◆ Description of the task
Somewhere below are a line with "(** ** [find_altitude] *)" and a later line with "if in_list prefix". Output exactly those lines and all lines between them.

◆ Dataset entries
(** X27: when the first attempt fails and [done] is closed during the
    back-off that follows, [processJob] returns without marking the job
    failed and at most one request was sent; when the sidecar write of
    that attempt succeeded, the sidecar keeps its status and records one
    attempt and its error. *)
Theorem processJob_cancelled_in_backoff err :
  1 < retries →
  (upload.upload u (upload.respond env 1) meta binData w).2 = Some err →
  upload.done_in_backoff env 1 = true →
  let w' := upload.processJob env u basePath w in
  w' = upload.saveStatus (upload.status_write env 1) sidecar
         (upload.mkUploadStatus (upload.JobID status0)
            (upload.Status status0) 1 (upload.now_attempt env 1) err
            (upload.UploadedAt status0))
         (upload.upload u (upload.respond env 1) meta binData w).1
  ∧ (upload.status_write env 1 = WriteDone →
     files (upload.fs w') !! sidecar
     = Some (upload.json_MarshalIndent_status
               (upload.mkUploadStatus (upload.JobID status0)
                  (upload.Status status0) 1 (upload.now_attempt env 1) err
                  (upload.UploadedAt status0))))
  ∧ (length (upload.sent w') ≤ length (upload.sent w) + 1)%nat.
Proof.
  intros Hn Herr Hdone w'. unfold w'. rewrite processJob_runs.
  destruct (Z.to_nat retries) as [|remaining] eqn:Hr; [lia|].
  rewrite attempts_S.
  destruct (upload_world u (upload.respond env 1) meta binData w)
    as (_ & new & Hsent & Hlen & _).
  destruct (upload.upload u (upload.respond env 1) meta binData w)
    as [w1 [e|]] eqn:Hup; [|done].
  cbn [fst snd] in *. injection Herr as ->.
  cbv zeta. rewrite Hdone.
  assert ((1 <? retries) = true) as -> by by apply Z.ltb_lt.
  cbn [andb].
  split; [done|]. split; [intros Hwrite; by apply saveStatus_files|].
  destruct (saveStatus_files (upload.status_write env 1) sidecar
              (upload.mkUploadStatus (upload.JobID status0)
                 (upload.Status status0) 1 (upload.now_attempt env 1) err
                 (upload.UploadedAt status0)) w1) as (_ & _ & _ & ->).
  rewrite Hsent, length_app. lia.
Qed.


End ProcessJob.

(** ** The uploader: the queue and the startup scan *)

Section ScanMore.

Context `{C : upload.Codec}.
Implicit Types (w : upload.World) (u : upload.Uploader)
  (e : upload.WalkEntry) (entries : list upload.WalkEntry).

(** [processJob] does nothing at all when the job's metadata file
    is missing or does not parse, or when its payload file is missing:
    no request is sent and no sidecar is written. *)
Lemma processJob_needs_both_files env u basePath w :
  os_ReadFile (basePath +:+ ".json") (upload.fs w) = None
  ∨ (os_ReadFile (basePath +:+ ".json") (upload.fs w)
     ≫= upload.json_Unmarshal_meta) = None
  ∨ os_ReadFile (basePath +:+ ".bin") (upload.fs w) = None →
  upload.processJob env u basePath w = w.
Proof.
  intros Hcase. unfold upload.processJob.
  destruct (String.eqb _ "uploaded"); [done|].
  destruct (os_ReadFile (basePath +:+ ".json") (upload.fs w))
    as [metaBytes|]; [|done]. simpl in Hcase.
  destruct (upload.json_Unmarshal_meta metaBytes) as [meta|]; [|done].
  destruct (os_ReadFile (basePath +:+ ".bin") (upload.fs w)); [|done].
  by destruct Hcase as [?|[?|?]].
Qed.

(** A sidecar written by [saveStatus] is what [loadOrCreateStatus]
    reads back when the codec round-trips; a missing sidecar, or one
    that does not parse, reads as a fresh "pending" status with no
    attempts for the given job. *)
Lemma sidecar_round_trip w path jobID st :
  (upload.json_Unmarshal_status (upload.json_MarshalIndent_status st) = Some st →
   upload.loadOrCreateStatus (upload.saveStatus WriteDone path st w) path jobID
   = st)
  ∧ (os_ReadFile path (upload.fs w) ≫= upload.json_Unmarshal_status = None →
     upload.loadOrCreateStatus w path jobID
     = upload.mkUploadStatus jobID "pending" 0 zeroTime "" zeroTime).
Proof.
  split.
  - intros Hround. eapply loadOrCreateStatus_found; [|exact Hround].
    by apply saveStatus_files.
  - unfold upload.loadOrCreateStatus.
    destruct (os_ReadFile path (upload.fs w)) as [data|]; [|done]. simpl.
    by intros ->.
Qed.

Lemma Enqueue_cases u jobPath :
  upload.cfg (upload.Enqueue u jobPath) = upload.cfg u
  ∧ upload.basePath (upload.Enqueue u jobPath) = upload.basePath u
  ∧ ((upload.Enqueue u jobPath = u
      ∧ (config.Enabled (upload.cfg u) = false
         ∨ upload.queueCap <= len (upload.queue u)))
     ∨ (upload.queue (upload.Enqueue u jobPath) = upload.queue u ++ [jobPath]
        ∧ upload.queueSize (upload.Enqueue u jobPath)
          = atomic_Add (upload.queueSize u) 1
        ∧ config.Enabled (upload.cfg u) = true
        ∧ len (upload.queue u) < upload.queueCap)).
Proof.
  unfold upload.Enqueue. destruct (config.Enabled (upload.cfg u)); simpl.
  - destruct (Z.ltb_spec (len (upload.queue u)) upload.queueCap); simpl.
    + split; [done|]. split; [done|]. by right.
    + split; [done|]. split; [done|]. left. split; [done|]. by right.
  - split; [done|]. split; [done|]. left. split; [done|]. by left.
Qed.
(** * EcoIuris AI CLI: the conversation state machine of [App.tsx]

    A shallow embedding of the React component [App] (src/App.tsx) and of
    [startChat] (services/geminiService): the component's state variables,
    its event handlers cut at their [await] points, the welcome animation
    timer, and the transcript export.  The hosted AI SDK, the browser's
    file reader and its HTML parser are external: their answers arrive as
    events, their inputs are recorded in the state. *)

From Stdlib Require Import String Ascii DecimalString NArith List Lia.
From stdpp Require Import base option list gmap.
Import ListNotations.

(** ** JavaScript strings

    A JS string is a sequence of UTF-16 code units; [length], indexing and
    [+=] work on code units. *)

Abbreviation jstring := (list N).

(** Decoding of a source literal (UTF-8 bytes, code points of the basic
    plane only) into code units. *)
Fixpoint js (s : string) : jstring :=
  match s with
  | EmptyString => []
  | String a s1 =>
      let b := N_of_ascii a in
      if (b <? 128)%N then b :: js s1
      else match s1 with
           | EmptyString => [b]
           | String a1 s2 =>
               let b1 := N_of_ascii a1 in
               if (b <? 224)%N then ((b - 192) * 64 + (b1 - 128))%N :: js s2
               else match s2 with
                    | EmptyString => [b; b1]
                    | String a2 s3 =>
                        let b2 := N_of_ascii a2 in
                        ((b - 224) * 4096 + (b1 - 128) * 64 + (b2 - 128))%N :: js s3
                    end
           end
  end.

Definition nl : jstring := [10%N].
Definition dq : jstring := [34%N].

(** [!!s] on a string: the empty string is the only falsy one. *)
Definition truthy (s : jstring) : bool :=
  match s with [] => false | _ :: _ => true end.

(** WhiteSpace and LineTerminator code units, as [String.prototype.trim]
    removes them. *)
Definition is_ws (c : N) : bool :=
  ((9 <=? c) && (c <=? 13) || (c =? 32) || (c =? 160) || (c =? 5760)
   || (8192 <=? c) && (c <=? 8202) || (c =? 8232) || (c =? 8233)
   || (c =? 8239) || (c =? 8287) || (c =? 12288) || (c =? 65279))%N.

Fixpoint trimStart (s : jstring) : jstring :=
  match s with
  | [] => []
  | c :: s' => if is_ws c then trimStart s' else s
  end.

Definition trim (s : jstring) : jstring :=
  rev (trimStart (rev (trimStart s))).

(** [Array.prototype.join]. *)
Fixpoint join (sep : jstring) (l : list jstring) : jstring :=
  match l with
  | [] => []
  | [x] => x
  | x :: l' => x ++ sep ++ join sep l'
  end.

(** Decimal rendering of a number inside a template literal. *)
Definition Number_toString (n : nat) : jstring :=
  js (NilEmpty.string_of_uint (Nat.to_uint n)).
Lemma ensure_refines self file_info s :
  ensure_media_is_in_local_cache self file_info s = ensure_spec self file_info s.
Proof.
  unfold ensure_media_is_in_local_cache, ensure_spec.
  fold (resolved_path self file_info). fold (resolved_fname self file_info).
  unfold bind at 1. rewrite os_path_exists_run.
  destruct (fs_exists (resolved_fname self file_info) (fs (env s))) eqn:Hlocal.
  - reflexivity.
  - destruct (legacy_path (filepaths self) file_info) as [legacy_p|].
    + unfold bind at 1. unfold bind at 1. rewrite os_path_exists_run.
      cbn [env trace].
      destruct (fs_exists (os_path_join (local_media_directory self) legacy_p)
                  (fs (env s))) eqn:Hlegacy.
      * unfold ret. rewrite <- app_assoc. reflexivity.
      * unfold ret at 1. rewrite <- app_assoc.
        apply (ensure_from_providers_run self file_info
                 [resolved_fname self file_info;
                  os_path_join (local_media_directory self) legacy_p] s).
    + unfold bind at 1. unfold ret at 1.
      apply (ensure_from_providers_run self file_info
               [resolved_fname self file_info] s).
Qed.

Lemma ensure_spec_cases self file_info s :
  ensure_spec self file_info s
  = match first_existing (fs (env s)) (local_candidates self file_info) with
    | Some (checked, hit, _) =>
        (Ok hit, {| env := env s; trace := trace s ++ map EvExists checked |})
    | None =>
        ensure_from_providers self file_info (local_candidates self file_info) s
    end.
Proof.
  unfold ensure_spec, local_candidates, candidate_paths.
  cbn [map first_existing]. fold (resolved_fname self file_info).
  rewrite fs_exists_lookup.
  destruct (files (fs (env s)) !! resolved_fname self file_info) as [data|];
    [reflexivity|].
  destruct (legacy_path (filepaths self) file_info) as [legacy_p|];
    unfold option_list; cbn [option_rect map first_existing]; [|reflexivity].
  rewrite fs_exists_lookup.
  destruct (files (fs (env s))
              !! os_path_join (local_media_directory self) legacy_p);
    reflexivity.
Qed.

Lemma populate_file local_path r e :
  files (fs (populate local_path r e)) !! local_path = Some (responder_bytes r).
Proof.
  unfold populate, write, set_fs, fs_write, fs_open_wb. cbn [fs files name].
  rewrite !lookup_insert_eq. reflexivity.
Qed.




(** *** Which paths reach the providers *)

Lemma provider_calls_of_exists (checked : list string) :
  List.filter is_provider_call (map EvExists checked) = [].
Proof. induction checked as [|q rest IH]; [reflexivity | exact IH]. Qed.

Lemma provider_calls_of_fetches file_info
    (made : list (@StorageProvider Ext * string)) :
  List.filter is_provider_call (fetch_events file_info made)
  = fetch_events file_info made.
Proof.
  induction made as [|call rest IH]; [reflexivity|].
  cbn [fetch_events map List.filter is_provider_call].
  f_equal. exact IH.
Qed.

Lemma first_answer_prefix file_info plan e res made e' :
  first_answer file_info plan e = (res, made, e') -> made `prefix_of` plan.
Proof.
  revert e res made e'.
  induction plan as [|[provider q] rest IH]; intros e res made e'.
  - intros [= _ <- _]. exists []. reflexivity.
  - cbn [first_answer].
    destruct (provider_fetch provider q file_info e) as [[[r|]|err] e1].
    + intros [= _ <- _]. exists rest. reflexivity.
    + destruct (first_answer file_info rest e1) as [[res1 made1] e2] eqn:Hrest.
      intros [= _ <- _]. apply IH in Hrest as [k ->].
      exists k. reflexivity.
    + intros [= _ <- _]. exists rest. reflexivity.
Qed.

Lemma provider_calls_of_transfer local_path (r : Responder) :
  List.filter is_provider_call (transfer_events local_path r) = [].
Proof. unfold transfer_events. destruct (responder_failure r); reflexivity. Qed.

Lemma ensure_plan_paths self file_info :
  Forall (fun call => snd call = resolved_path self file_info)
    (ensure_plan self file_info).
Proof.
  unfold ensure_plan. apply Forall_map. apply Forall_true. reflexivity.
Qed.

Lemma fetch_plan_both_paths (providers : list (@StorageProvider Ext)) p legacy_p
    file_info :
  fetch_events file_info (fetch_plan providers [p; legacy_p])
  = flat_map (fun provider =>
                [EvFetch (provider_str provider) p file_info;
                 EvFetch (provider_str provider) legacy_p file_info])
      providers.
Proof.
  induction providers as [|provider rest IH]; [reflexivity|].
  cbn [fetch_plan flat_map map app fetch_events fst snd].
  f_equal. f_equal. exact IH.
Qed.
(** [self.indicators[k] = v] and the like. *)
Definition setitem_indicators (k : string) (v : value) : M unit :=
  modify (λ s, set_indicators (<[k := v]> (indicators s)) s).
Definition setitem_basic (k : string) (v : value) : M unit :=
  modify (λ s, set_basic_telemetry (<[k := v]> (basic_telemetry s)) s).
Definition setitem_full (k : string) (v : value) : M unit :=
  modify (λ s, set_full_telemetry (<[k := v]> (full_telemetry s)) s).

(** [self.indicators[k]], [self.state[k]]. *)
Definition getitem (d : iface → gmap string value) (k : string) : M value :=
  λ s, (subscript (d s) k, s).

(** ** The collaborators *)

(** One call's view of the outside: each field is what the corresponding
    request or [MapInfo] access does when the method reaches it.  The two
    log requests carry the watermark in their URL. *)
Record world : Type := World {
  map_download_files : result unit;
  map_parse_meta : result unit;
  map_check_battle : result bool;
  map_player_lat : result value;
  map_player_lon : result value;
  (** [get(URL_INDICATORS).json()] *)
  get_indicators : result (gmap string value);
  (** [get(URL_STATE).json()] *)
  get_state : result (gmap string value);
  (** [get(URL_COMMENTS.format(IP_ADDRESS, lastId)).json()] *)
  get_gamechat : Z → result (list entry);
  (** [get(URL_EVENTS.format(IP_ADDRESS, lastDmg)).json()['damage']] *)
  get_hudmsg : Z → result (list entry)
}.

(** ** [get_comments] *)

(** [[comment['id'] for comment in l]]: the first entry without an ['id']
    raises. *)
Fixpoint ids_of (l : list entry) : result (list Z) :=
  match l with
  | [] => Ok []
  | c :: l' =>
      match entry_id c with
      | None => Raise (key_error "id")
      | Some i =>
          match ids_of l' with
          | Ok ids => Ok (i :: ids)
          | Raise e => Raise e
          end
      end
  end.

(** [max(l)]. *)
Definition py_max (l : list Z) : result Z :=
  match l with
  | [] => Raise (Exc ValueError "max() arg is an empty sequence")
  | i :: l' => Ok (fold_left Z.max l' i)
  end.

Definition get_comments (w : world) : M (list entry) :=
  last <- gets last_comment_ID ;;
  comments_response <- lift (get_gamechat w last) ;;
  modify (λ s, set_comments (comments s ++ comments_response) s) ;;
  cs <- gets comments ;;
  (match cs with
   | [] => ret tt
   | _ :: _ =>
       ids <- lift (ids_of cs) ;;
       m <- lift (py_max ids) ;;
       modify (set_last_comment_ID m)
   end) ;;
  gets comments.

(** ** [get_events] *)

(** [self.events.extend(l)]. *)
Definition events_extend (l : list entry) : M unit :=
  ev <- gets events ;;
  match ev with
  | EvList old => modify (set_events (EvList (old ++ l)))
  | EvDict => raise (Exc AttributeError "'dict' object has no attribute 'extend'")
  end.

(** [self.events[-1]]. *)
Definition events_last : M entry :=
  ev <- gets events ;;
  match ev with
  | EvList l =>
      match last l with
      | Some e => ret e
      | None => raise (Exc IndexError "list index out of range")
      end
  | EvDict => raise (Exc KeyError "-1")
  end.

(** [e['id']]. *)
Definition entry_getid (e : entry) : result Z :=
  match entry_id e with
  | Some i => Ok i
  | None => Raise (key_error "id")
  end.

Definition get_events (w : world) : M events_store :=
  try_except
    (last <- gets last_event_ID ;;
     damage <- lift (get_hudmsg w last) ;;
     events_extend damage)
    (except_Exception (λ _, ret tt)) ;;
  try_except
    (e <- events_last ;;
     i <- lift (entry_getid e) ;;
     modify (set_last_event_ID i))
    (except [IndexError] (ret tt)) ;;
  gets events.

(** ** [find_altitude] *)

Definition find_altitude (self : iface) : result value :=
  match subscript (indicators self) "type" with
  | Raise e => Raise e
  | Ok name =>
      match slice2 name with
      | Raise e => Raise e
      | Ok prefix =>
          if in_list prefix METRICS_PLANES then
            if has_key (indicators self) "altitude_10k" then
              match subscript (indicators self) "altitude_10k" with
              | Ok v => py_mul_float v FT_TO_M
              | Raise e => Raise e
              end
            else if has_key (indicators self) "altitude_hour" then
              match subscript (indicators self) "altitude_hour" with
              | Ok v => py_mul_float v FT_TO_M
              | Raise e => Raise e
              end
            else if has_key (indicators self) "altitude_min" then
              match subscript (indicators self) "altitude_min" with
              | Ok v => py_mul_float v FT_TO_M
              | Raise e => Raise e
              end
            else Ok (VInt 0)
          else
            if has_key (indicators self) "altitude_10k" then
              subscript (indicators self) "altitude_10k"
            else if has_key (indicators self) "altitude_hour" then
              subscript (indicators self) "altitude_hour"
            else if has_key (indicators self) "altitude_min" then
              subscript (indicators self) "altitude_min"
            else Ok (VInt 0)
      end
  end.

(** ** [get_telemetry] *)

Definition NEEDLE : string := "Failed to establish a new connection".

(** The clause [except Exception as e] shared by both polls; the second
    branch also prints the traceback, which leaves the instance alone. *)
Definition status_of_exception (e : exc) : Z :=
  if contains NEEDLE (exc_str e) then Status.WT_NOT_RUNNING
  else Status.OTHER_ERROR.

(** [try: self.indicators[k] = -self.indicators[k]
     except KeyError: self.indicators[k] = 0] *)
Definition fix_sign (k : string) : M unit :=
  try_except
    (x <- getitem indicators k ;;
     nx <- lift (py_neg x) ;;
     setitem_indicators k nx)
    (except [KeyError] (setitem_indicators k (VInt 0))).

(** [try: self.basic_telemetry[b] = self.state[k]
     except KeyError: self.basic_telemetry[b] = None] *)
Definition copy_state_field (b k : string) : M unit :=
  try_except
    (x <- getitem state k ;;
     setitem_basic b x)
    (except [KeyError] (setitem_basic b VNone)).

(** [self.indicators['valid'] and self.state['valid']], as the [if] reads it. *)
Definition both_valid : M bool :=
  v1 <- getitem indicators "valid" ;;
  if truthy v1 then
    v2 <- getitem state "valid" ;;
    ret (truthy v2)
  else ret false.

(** Lines 187-230: the body of the inner [try]. *)
Definition normalize (w : world) : M unit :=
  fix_sign "aviahorizon_pitch" ;;
  fix_sign "aviahorizon_roll" ;;
  alt <- pure_call find_altitude ;;
  setitem_indicators "alt_m" alt ;;
  modify (λ s, set_full_telemetry
                 (combine_dicts (PyDict (full_telemetry s)) (PyDict (indicators s))) s) ;;
  modify (λ s, set_full_telemetry
                 (combine_dicts (PyDict (full_telemetry s)) (PyDict (state s))) s) ;;
  x <- getitem indicators "type" ;; setitem_basic "airframe" x ;;
  x <- getitem indicators "aviahorizon_roll" ;; setitem_basic "roll" x ;;
  x <- getitem indicators "aviahorizon_pitch" ;; setitem_basic "pitch" x ;;
  x <- getitem indicators "alt_m" ;; setitem_basic "altitude" x ;;
  x <- lift (map_player_lat w) ;; setitem_basic "lat" x ;;
  x <- lift (map_player_lat w) ;; setitem_full "lat" x ;;
  x <- lift (map_player_lon w) ;; setitem_basic "lon" x ;;
  x <- lift (map_player_lon w) ;; setitem_full "lon" x ;;
  copy_state_field "IAS" "IAS, km/h" ;;
  copy_state_field "flapState" "flaps, %" ;;
  copy_state_field "gearState" "gear, %" ;;
  modify (set_connected true) ;;
  modify (set_status Status.IN_FLIGHT).

(** Lines 166-183: the requests of a poll. *)
Definition fetch_all (w : world) (comments_flag events_flag : bool) : M unit :=
  lift (map_download_files w) ;;
  lift (map_parse_meta w) ;;
  ind <- lift (get_indicators w) ;;
  modify (set_indicators ind) ;;
  st <- lift (get_state w) ;;
  modify (set_state st) ;;
  (if comments_flag then get_comments w ;; ret tt
   else modify (set_comments [])) ;;
  (if events_flag then get_events w ;; ret tt
   else modify (set_events EvDict)).

(** Lines 185-235: the [if] on the two [valid] flags. *)
Definition classify (w : world) : M unit :=
  ok <- both_valid ;;
  if ok then
    try_except (normalize w)
      (except [KeyError; AttributeError] (modify (set_status Status.IN_MENU)))
  else modify (set_status Status.NO_MISSION).

Definition get_telemetry (w : world) (comments_flag events_flag : bool) : M bool :=
  modify (set_connected false) ;;
  modify (set_full_telemetry ∅) ;;
  modify (set_basic_telemetry ∅) ;;
  try_except
    (fetch_all w comments_flag events_flag ;;
     classify w)
    (except_Exception (λ e, modify (set_status (status_of_exception e)))) ;;
  gets connected.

◆ Exercise output
(** ** [find_altitude] *)

Definition find_altitude (self : iface) : result value :=
  match subscript (indicators self) "type" with
  | Raise e => Raise e
  | Ok name =>
      match slice2 name with
      | Raise e => Raise e
      | Ok prefix =>
          if in_list prefix METRICS_PLANES then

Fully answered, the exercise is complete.